(** * Codex agent: event normalisation, thread lifecycle, thinking levels,
      credential file and session titles

    A shallow embedding of the TypeScript sources

    - [agent/thinking-levels.ts]   (thinking-level normalisation),
    - [codex-auth.ts]              (credential file reader),
    - [title-generator.ts]         (session title generation),
    - [agent/codex-agent.ts]       (the [CodexAgent] class: thread options,
                                    field extractors, tool-result and MCP
                                    name normalisation, the [chat] generator),

    followed by the properties proved about them.

    Conventions of the embedding.

    - An upstream event is an untyped JavaScript value as produced by
      [JSON.parse]: [JsVal].  Numbers are the integers ([Z]) below
      10^21 in absolute value; objects are association lists read by
      first match, and are plain (no own [toString]).
    - A JavaScript string is a Rocq [string]; one character of the model
      is one code unit of the source string (units below 256).
    - [a ?? b], truthiness, [typeof], property reads and [String(v)] are
      written out as functions on [JsVal].
    - Code that may throw returns [Exc]; an async generator becomes the
      list of events it yields together with the way it ends. *)

From stdpp Require Import gmap strings list fin_maps pretty countable.
From Stdlib Require Import ZArith Ascii String Bool Lia.

Open Scope string_scope.
Open Scope list_scope.

(* ===================================================================== *)
(** * JavaScript values and primitive operations                          *)
(* ===================================================================== *)

Module JS.

(** ** Strings *)

(** [s.startsWith(p)] *)
Definition startsWith (p s : string) : bool := String.prefix p s.

(** [s.includes(needle)] *)
Fixpoint includes (needle s : string) : bool :=
  String.prefix needle s ||
  match s with
  | EmptyString => false
  | String _ s' => includes needle s'
  end.

(** [s.split(sep)] for a one-character separator: never the empty list. *)
Fixpoint split (sep : ascii) (s : string) : list string :=
  match s with
  | EmptyString => [EmptyString]
  | String c s' =>
      if Ascii.eqb c sep then EmptyString :: split sep s'
      else match split sep s' with
           | [] => [String c EmptyString]
           | p :: ps => String c p :: ps
           end
  end.

(** [s.replaceAll(c, '')] for a one-character pattern. *)
Fixpoint removeAll (c : ascii) (s : string) : string :=
  match s with
  | EmptyString => EmptyString
  | String d s' =>
      if Ascii.eqb d c then removeAll c s' else String d (removeAll c s')
  end.

(** Lower-casing of one code unit below 256: [A-Z] and the upper-case
    letters of Latin-1 ([U+00C0]..[U+00DE] without the sign [U+00D7]). *)
Definition lowerUnit (c : ascii) : ascii :=
  let n := N_of_ascii c in
  if ((65 <=? n) && (n <=? 90))%N then ascii_of_N (n + 32)
  else if ((192 <=? n) && (n <=? 222) && negb (n =? 215))%N
       then ascii_of_N (n + 32)
  else c.

(** [s.toLowerCase()] *)
Fixpoint toLowerCase (s : string) : string :=
  match s with
  | EmptyString => EmptyString
  | String c s' => String (lowerUnit c) (toLowerCase s')
  end.
(** * Diascore-App: the record/status catalog and the user session panel

    A shallow embedding of the two source units of the front-end:

    - the catalog module (the exported constants [columns] and
      [statusOptions], with the JSDoc typedef [AnswerSumRequest]);
    - [pages/UserPage.jsx]: the component function [UserPage] and its
      click handler [handleSignOut].

    The catalog is constant data.  The panel is modelled in a small
    state-and-exception monad over a world that holds the ambient session
    and the chronological list of calls made to the collaborators
    (identity provider, router, console). *)

From stdpp Require Import gmap strings list.

Open Scope string_scope.

(* ===================================================================== *)
(** ** Record/status catalog *)
(* ===================================================================== *)

Module Catalog.

(** Both exported arrays hold object literals of the shape
    [{ name, uid }]. *)
Record Entry := { name : string; uid : string }.

(** The JSDoc types used by the typedef. *)
Inductive JsDocType := TString | TNumber | TNumberArray.

(** [@typedef {Object} AnswerSumRequest]: its [@property] lines, in
    order, as (property name, type). *)
Definition AnswerSumRequest : list (string * JsDocType) :=
  [ ("patientName", TString);
    ("patient_id", TString);
    ("gender", TString);
    ("age", TNumber);
    ("birth_date", TString);
    ("text_filler_name", TString);
    ("diagnosisDate", TString);
    ("pORt", TString);
    ("kORs", TString);
    ("answers", TNumberArray);
    ("status", TString);
    ("avatar", TString) ].
(** * gosafecircuit: a shallow embedding of the circuit breaker

    The development follows [gosafecircuit.go].  A [CircuitBreaker] is a
    record with the fields of the Go struct (the mutex apart: the model is
    the behaviour of one call at a time, which is what the lock enforces).
    [Execute], [trip] and [reset] are written in a small monad that threads
    the breaker and collects the effects a call has on the outside world:
    invocations of the wrapped operation, invocations of the hooks and
    sleeps.  The readings of [time.Now()] and the value the operation
    returns are the inputs of a call. *)

From Stdlib Require Import ZArith List String Bool Lia.
Import ListNotations.

Local Open Scope Z_scope.

(** ** Go's [int]: 64-bit two's complement *)

Module GoInt.

Definition min_int : Z := - 2 ^ 63.
Definition max_int : Z := 2 ^ 63 - 1.

Definition in_range (z : Z) : Prop := min_int <= z <= max_int.

(** Result of an [int] operation whose mathematical value is [z]. *)
Definition wrap (z : Z) : Z := (z + 2 ^ 63) mod 2 ^ 64 - 2 ^ 63.

(** [x++] *)
Definition incr (x : Z) : Z := wrap (x + 1).

End GoInt.

(** ** Time

    A [time.Time] is an instant, counted in nanoseconds from the zero value
    [time.Time{}]; a [time.Duration] is a number of nanoseconds. *)

Definition Duration := Z.
Definition Time := Z.

Definition zeroTime : Time := 0.

(** [t.After(u)] *)
Definition After (t u : Time) : bool := u <? t.

(** [t.Add(d)] *)
Definition Add (t : Time) (d : Duration) : Time := t + d.

(** ** Errors, callbacks and effects *)

(** A non-nil [error]; [nil] is [None] in [option error]. *)
Inductive error : Type :=
| errors_New (text : string).

(** A [func()] value, known by an identifier. *)
Definition callback := nat.

Inductive event : Type :=
| EvCall (r : option error)   (* fn() was invoked and returned r *)
| EvHook (f : callback)       (* the callback f was invoked *)
| EvSleep (d : Duration).     (* time.Sleep(d) *)

Inductive State : Type :=
| StateClosed
| StateOpen
| StateHalfOpen.

Record CircuitBreaker : Type := mkCircuitBreaker {
  state : State;
  consecutiveFailures : Z;
  totalFailures : Z;
  totalSuccesses : Z;
  maxFailures : Z;
  timeout : Duration;
  openTimeout : Time;
  pauseTime : Duration;
  consecutiveSuccesses : Z;
  maxConsecutiveSuccesses : Z;
  onOpen : option callback;
  onClose : option callback;
  onHalfOpen : option callback
}.

(** Field assignments. *)

Definition set_state (v : State) (cb : CircuitBreaker) : CircuitBreaker :=
  mkCircuitBreaker v (consecutiveFailures cb) (totalFailures cb)
    (totalSuccesses cb) (maxFailures cb) (timeout cb) (openTimeout cb)
    (pauseTime cb) (consecutiveSuccesses cb) (maxConsecutiveSuccesses cb)
    (onOpen cb) (onClose cb) (onHalfOpen cb).

Definition set_consecutiveFailures (v : Z) (cb : CircuitBreaker) : CircuitBreaker :=
  mkCircuitBreaker (state cb) v (totalFailures cb)
    (totalSuccesses cb) (maxFailures cb) (timeout cb) (openTimeout cb)
    (pauseTime cb) (consecutiveSuccesses cb) (maxConsecutiveSuccesses cb)
    (onOpen cb) (onClose cb) (onHalfOpen cb).

Definition set_totalFailures (v : Z) (cb : CircuitBreaker) : CircuitBreaker :=
  mkCircuitBreaker (state cb) (consecutiveFailures cb) v
    (totalSuccesses cb) (maxFailures cb) (timeout cb) (openTimeout cb)
    (pauseTime cb) (consecutiveSuccesses cb) (maxConsecutiveSuccesses cb)
    (onOpen cb) (onClose cb) (onHalfOpen cb).

Definition set_totalSuccesses (v : Z) (cb : CircuitBreaker) : CircuitBreaker :=
  mkCircuitBreaker (state cb) (consecutiveFailures cb) (totalFailures cb)
    v (maxFailures cb) (timeout cb) (openTimeout cb)
    (pauseTime cb) (consecutiveSuccesses cb) (maxConsecutiveSuccesses cb)
    (onOpen cb) (onClose cb) (onHalfOpen cb).

Definition set_openTimeout (v : Time) (cb : CircuitBreaker) : CircuitBreaker :=
  mkCircuitBreaker (state cb) (consecutiveFailures cb) (totalFailures cb)
    (totalSuccesses cb) (maxFailures cb) (timeout cb) v
    (pauseTime cb) (consecutiveSuccesses cb) (maxConsecutiveSuccesses cb)
    (onOpen cb) (onClose cb) (onHalfOpen cb).

Definition set_consecutiveSuccesses (v : Z) (cb : CircuitBreaker) : CircuitBreaker :=
  mkCircuitBreaker (state cb) (consecutiveFailures cb) (totalFailures cb)
    (totalSuccesses cb) (maxFailures cb) (timeout cb) (openTimeout cb)
    (pauseTime cb) v (maxConsecutiveSuccesses cb)
    (onOpen cb) (onClose cb) (onHalfOpen cb).

(** ** The inputs of one call *)

Record env : Type := mkEnv {
  now_check : Time;          (* what time.Now() returns in the StateOpen case *)
  now_trip : Time;           (* what time.Now() returns inside trip *)
  fn : option error          (* what the wrapped operation returns when invoked *)
}.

WHAT THE TASK REQUIRES:
What you give back must match the material exactly, beginning with its first line and ending with the line holding "written out as functions on [JsVal].".

THE COMPLETED TASK:
(** * Codex agent: event normalisation, thread lifecycle, thinking levels,
      credential file and session titles

    A shallow embedding of the TypeScript sources

    - [agent/thinking-levels.ts]   (thinking-level normalisation),
    - [codex-auth.ts]              (credential file reader),
    - [title-generator.ts]         (session title generation),
    - [agent/codex-agent.ts]       (the [CodexAgent] class: thread options,
                                    field extractors, tool-result and MCP
                                    name normalisation, the [chat] generator),

    followed by the properties proved about them.

    Conventions of the embedding.

    - An upstream event is an untyped JavaScript value as produced by
      [JSON.parse]: [JsVal].  Numbers are the integers ([Z]) below
      10^21 in absolute value; objects are association lists read by
      first match, and are plain (no own [toString]).
    - A JavaScript string is a Rocq [string]; one character of the model
      is one code unit of the source string (units below 256).
    - [a ?? b], truthiness, [typeof], property reads and [String(v)] are
      written out as functions on [JsVal].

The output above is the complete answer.